Problem to solve: Lines from the start of the data through the line containing "Proof. intros [Hm" must be given again exactly. Leave the others out.

[Recorded data]
Lemma screen_resize_wf s rows cols : wf_screen s → wf_screen (screen_resize s rows cols).
Proof.
  intros [Hm Ha Hp Hd]. pose proof (size_of_range rows MAX_ROWS ltac:(done)).
  pose proof (size_of_range cols MAX_COLS ltac:(done)).
  split; cbn; try done; by eapply buffer_resize_wf.
Qed.

Lemma the_buffer_wf s : wf_screen s → wf_buffer (s_rows s) (s_cols s) (the_buffer s).
Proof. intros [Hm Ha _ _]. unfold the_buffer. by destruct (s_alternate_active s). Qed.

Lemma with_buffer_wf s s' b : wf_screen s → s_rows s' = s_rows s → s_cols s' = s_cols s →
  s_main s' = s_main s → s_alternate s' = s_alternate s → s_parameters s' = s_parameters s →
  unfinished (s_pending s') → wf_buffer (s_rows s) (s_cols s) b → wf_screen (with_buffer s' b).
Proof.
  intros [Hm Ha Hp Hd] E1 E2 E3 E4 E5 Hd' Hb. unfold with_buffer.
  destruct (s_alternate_active s'); split; cbn; try done; try (rewrite E1, E2, ?E3, ?E4; done); by rewrite E5.
Qed.

(** The step returns and keeps the screen well formed. *)
Definition safe_screen (m : res Screen) : Prop := ∃ s, m = Ok s ∧ wf_screen s.

Lemma decode_byte_unfinished pending b : unfinished pending → unfinished (decode_byte pending b).2.
Proof.
  intros Hp. unfold decode_byte. destruct (continues pending b) eqn:Ec.
  - cbv zeta. destruct pending as [|lead rest]; [done|]. cbn [app head default length].
    destruct (Z.of_nat _ =? _) eqn:E; [done|]. boolify. cbn in *. rewrite length_app in *. cbn in *. lia.
  - destruct (b <? 128); [done|]. destruct (sequence_length b =? 0) eqn:E; [done|]. boolify. cbn.
    unfold sequence_length in *. repeat case_match; lia.
Qed.
(** [_op_input]. *)
Definition op_input (request : list (string * pyval)) : SM (list (string * pyval)) :=
  payload ← lift (decode_payload (get request "data"));
  let size := Z.of_nat (String.length payload) in
  s ← the (λ s, s);
  if INPUT_MAX_BYTES <? size then mret (input_refusal size)
  else if negb (alive s) then mret HEAD_GONE
  else if sv_draining s then
    mret [("ok", VBool false); ("error", VStr ERROR_DRAINING);
          ("detail", VStr "this head's admission is closed; it takes no further input")]
  else match sv_delivery s with
  | Some d => if in_flight d then mret (in_flight_refusal (delivery_view d)) else admitted payload request
  | None => admitted payload request
  end.

(** [_op_output]. *)
Definition op_output (request : list (string * pyval)) : SM (list (string * pyval)) :=
  let asked := get request "max_bytes" in
  limit ← (match py_int (if py_truthy asked then asked else VInt OUTPUT_BUFFER_BYTES) with
           | Ok n => mret n
           | Raise (Exn cls msg) =>
               if String.eqb cls "TypeError" || String.eqb cls "ValueError"
               then raise (ProtocolError "max_bytes is a number") else raise (Exn cls msg)
           end);
  let limit := Z.to_nat (Z.max 0 (Z.min limit OUTPUT_BUFFER_BYTES)) in
  the (λ s,
    let size := String.length (sv_output s) in
    let tail := if (limit =? 0)%nat then "" else str_drop (size - limit) (sv_output s) in
    [("ok", VBool true); ("data", VStr (encode_payload tail)); ("bytes", VInt (Z.of_nat (String.length tail)));
     ("total_bytes", VInt (sv_output_total s));
     ("dropped_bytes", VInt (sv_output_dropped s + Z.max 0 (Z.of_nat size - Z.of_nat (String.length tail))));
     ("truncated", VBool (Z.of_nat (String.length tail) <? sv_output_total s)); ("alive", VBool (alive s))]).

Answer for this exercise:
Lemma screen_resize_wf s rows cols : wf_screen s → wf_screen (screen_resize s rows cols).
Proof.
  intros [Hm Ha Hp Hd]. pose proof (size_of_range rows MAX_ROWS ltac:(done)).
  pose proof (size_of_range cols MAX_COLS ltac:(done)).
  split; cbn; try done; by eapply buffer_resize_wf.
Qed.

Lemma the_buffer_wf s : wf_screen s → wf_buffer (s_rows s) (s_cols s) (the_buffer s).
Proof. intros [Hm Ha _ _]. unfold the_buffer. by destruct (s_alternate_active s). Qed.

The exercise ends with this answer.